Saturday, August 29, 2009

Are We Still Stuck in the '30s?

Last night, instead of studying for my upcoming GRE, I watched the most vapid film I have seen in a long time. Maybe in this whole year.

That movie: Confessions of a Shopaholic. To be fair, I had really low expectations for the film. I had heard that it had been well received because of its fantasy element.

The movie, which glamorizes shopping, consumerism, hell, even credit card debt, was released squarely in the depths of a recession. Like the musicals of the '30s, it was advertised as a fluff piece, a guilty pleasure that was made to take our minds off of reality and allow us to ride the American Dream train once again. It was hailed for its ability to cure the depressed masses, at least for the hour and a half spent in the theatre and maybe another half an hour of afterglow.

But this picture wasn't all sugar-spun dreamy. If anything, the connection I made to the '30s Technicolor musical masterpieces (the film industry's reaction to the Great Depression), was the rampant sexual stereotyping.

Apparently, the film is based on a best-selling book written by a woman. I haven't read it, so I can't speak to that text. But my god, I have not seen such one-dimensional portrayals of the sexes in a long time. Going back to the screwball comedies/romantic musicals from back in the day, the movie features the archetypal foolish-girl-who-needs-saving and the rational-minded-man-who-does-the-saving.

My number one comment during the movie: this girl is a HOTTTTTTT mess. Seriously, the ditsy, clumsy, completely lala girl is just not funny anymore. I could tell the parts during the movie where I as the audience member was supposed to laugh but, the character just wasn't funny. She was pathetic. She had a disorder, albeit an addiction to shopping, which I feel was never properly addressed. I know credit card debt is a plague on this country. Believe me, after working nearly a year at a bank, I KNOW. I realize people have made some bad choices. This movie wasn't about that. The main character Becky, was driven totally by the irrational. It wasn't even that she only thought about herself, I felt like this character just lacked the ability to think at all. I know that sounds harsh but I just could not care about this girl at all.

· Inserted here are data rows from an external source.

Lemma exact_inner_loop_run (c : list path) (i : nat) a count :
  ∀ j (processed : list bool) duplicateGroup w,
  c !! i = Some a → (j + count = length c)%nat → length processed = length c →
  ∃ processed' w',
    exact_inner_loop c i count j processed duplicateGroup w
    = (Ret (processed',
            duplicateGroup
            ++ List.filter (identical (w_fs w) a)
                 (pending (drop j c) (drop j processed))), w')
    ∧ w_fs w' = w_fs w
    ∧ length processed' = length c
    ∧ take j processed' = take j processed
    ∧ pending (drop j c) (drop j processed')
      = List.filter (λ x, negb (identical (w_fs w) a x))
          (pending (drop j c) (drop j processed)).
Proof.
  induction count as [|count IH]; intros j processed duplicateGroup w Ha Hj Hlen.
  - exists processed, w. cbn [exact_inner_loop].
    rewrite !drop_ge by lia. cbn. by rewrite app_nil_r.
  - cbn [exact_inner_loop].
    destruct (lookup_lt_is_Some_2 processed j) as [pj Hpj]; [lia|].
    destruct (lookup_lt_is_Some_2 c j) as [cj Hcj]; [lia|].
    rewrite Hpj, Ha, Hcj. rewrite (pending_step _ _ _ _ _ Hcj Hpj).
    destruct pj.
    + destruct (IH (S j) processed duplicateGroup w)
        as (P' & w' & Hrun & Hfs & HlenP & Htake & Hpend); [done|lia|done|].
      exists P', w'. rewrite Hrun. cbn [app].
      split; [done|]. split; [done|]. split; [done|].
      assert (P' !! j = Some true) as HP'j.
      { by rewrite (take_S_eq_lookup _ _ _ Htake). }
      split; [by apply take_S_eq_take|].
      rewrite (pending_step _ _ _ _ _ Hcj HP'j). done.
    + unfold bind at 1.
      destruct (compare_step a cj j processed duplicateGroup w) as (w1 & Hstep & Hfs1).
      rewrite Hstep.
      destruct (identical (w_fs w) a cj) eqn:Hsame.
      * destruct (IH (S j) (<[j:=true]> processed) (duplicateGroup ++ [cj]) w1)
          as (P' & w' & Hrun & Hfs & HlenP & Htake & Hpend);
          [done|lia|by rewrite length_insert|].
        exists P', w'. rewrite Hrun, Hfs1.
        rewrite drop_insert_lt in Hpend |- * by lia.
        cbn [app List.filter]. rewrite Hsame. cbn [negb].
        split; [by rewrite <- app_assoc|]. split; [congruence|]. split; [done|].
        assert (P' !! j = Some true) as HP'j.
        { rewrite (take_S_eq_lookup _ _ _ Htake). apply list_lookup_insert_eq. lia. }
        split.
        -- rewrite (take_S_eq_take _ _ _ Htake). by rewrite take_insert_ge by lia.
        -- rewrite (pending_step _ _ _ _ _ Hcj HP'j). cbn [app].
           by rewrite Hpend, Hfs1.
      * destruct (IH (S j) processed duplicateGroup w1)
          as (P' & w' & Hrun & Hfs & HlenP & Htake & Hpend); [done|lia|done|].
        exists P', w'. rewrite Hrun, Hfs1.
        cbn [app List.filter]. rewrite Hsame. cbn [negb].
        split; [done|]. split; [congruence|]. split; [done|].
        assert (P' !! j = Some false) as HP'j.
        { by rewrite (take_S_eq_lookup _ _ _ Htake). }
        split; [by apply take_S_eq_take|].
        rewrite (pending_step _ _ _ _ _ Hcj HP'j). cbn [app].
        by rewrite Hpend, Hfs1.
Qed.

Lemma exact_outer_loop_run (c : list path) count :
  ∀ i (processed : list bool) duplicateGroups w,
  (i + count = length c)%nat → length processed = length c →
  ∃ w',
    exact_outer_loop c count i processed duplicateGroups w
    = (Ret (duplicateGroups
            ++ grouping (identical (w_fs w))
                 (pending (drop i c) (drop i processed))), w')
    ∧ w_fs w' = w_fs w.
Proof.
  induction count as [|count IH]; intros i processed duplicateGroups w Hi Hlen.
  - exists w. cbn [exact_outer_loop]. rewrite !drop_ge by lia. cbn.
    simp grouping. by rewrite app_nil_r.
  - cbn [exact_outer_loop].
    destruct (lookup_lt_is_Some_2 processed i) as [pi Hpi]; [lia|].
    destruct (lookup_lt_is_Some_2 c i) as [ci Hci]; [lia|].
    rewrite Hpi, Hci, (pending_step _ _ _ _ _ Hci Hpi).
    destruct pi; cbn [app].
    + destruct (IH (S i) processed duplicateGroups w) as (w' & Hrun & Hfs); [lia|done|].
      exists w'. by rewrite Hrun.
    + unfold bind at 1.
      destruct (exact_inner_loop_run c i ci (length c - (i + 1)) (i + 1)
                  (<[i:=true]> processed) [ci] w)
        as (P' & w1 & Hrun & Hfs1 & HlenP & _ & Hpend);
        [done|lia|by rewrite length_insert|].
      rewrite Hrun. rewrite Nat.add_1_r in Hpend |- *.
      rewrite drop_insert_lt in Hpend |- * by lia.
      destruct (IH (S i) P'
                  (if (1 <? length ([ci] ++ List.filter (identical (w_fs w) ci)
                          (pending (drop (S i) c) (drop (S i) processed))))%nat
                   then duplicateGroups
                        ++ [[ci] ++ List.filter (identical (w_fs w) ci)
                              (pending (drop (S i) c) (drop (S i) processed))]
                   else duplicateGroups) w1) as (w' & Hrun' & Hfs'); [lia|done|].
      exists w'. rewrite Hrun', Hfs1, Hpend. split; [|congruence].
      simp grouping. unfold emit_group. cbn [app].
      destruct (1 <? _)%nat; [by rewrite <- app_assoc|done].
Qed.

(** ** Facts about the grouping procedure *)

Lemma List_filter_sublist {A} (f : A → bool) (l : list A) :
  sublist (List.filter f l) l.
Proof.
  induction l as [|x l IH]; simpl; [constructor|].
  destruct (f x); by constructor.
Qed.

Lemma elem_of_emit_group g group :
  g ∈ emit_group group ↔ g = group ∧ (2 ≤ length group)%nat.
Proof.
  unfold emit_group. destruct (Nat.ltb_spec 1 (length group)) as [H|H].
  - rewrite list_elem_of_singleton. intuition lia.
  - split; [by intros ?%not_elem_of_nil|lia].
Qed.

Lemma anchors_app g1 g2 : anchors (g1 ++ g2) = anchors g1 ++ anchors g2.
Proof. unfold anchors. apply omap_app. Qed.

And it wasn't just her character. There was a clear gender line. The women in the movie were all loopy, all driven by their id. They behaved like animals in stores. All they cared about was the material, having things they had no need for. They best word to describe these women: frivolous. There was one shopaholic man that stood out but, as usual, he was played for gay.

The men of course, were needed to ground the women. To deliver advice, to save them for themselves. To fix their blunders in social situations because the girls were awkward or clumsy. To be the voice of reason. They knew how to manager their finances. Clearly, the movie was sending the message that men never mismanage their funds, that's something that women do. And that's just not true in real life; men might spend their money on different products but, they are just as guilty of overspending.

Honestly, the whole time I was watching the movie, I couldn't help but wonder, why doesn't she just sell the stuff she doesn't use on Ebay? But then, I guess there wouldn't have been a movie. Then again, what's the point of mindless entertainment if it doesn't actually entertain you?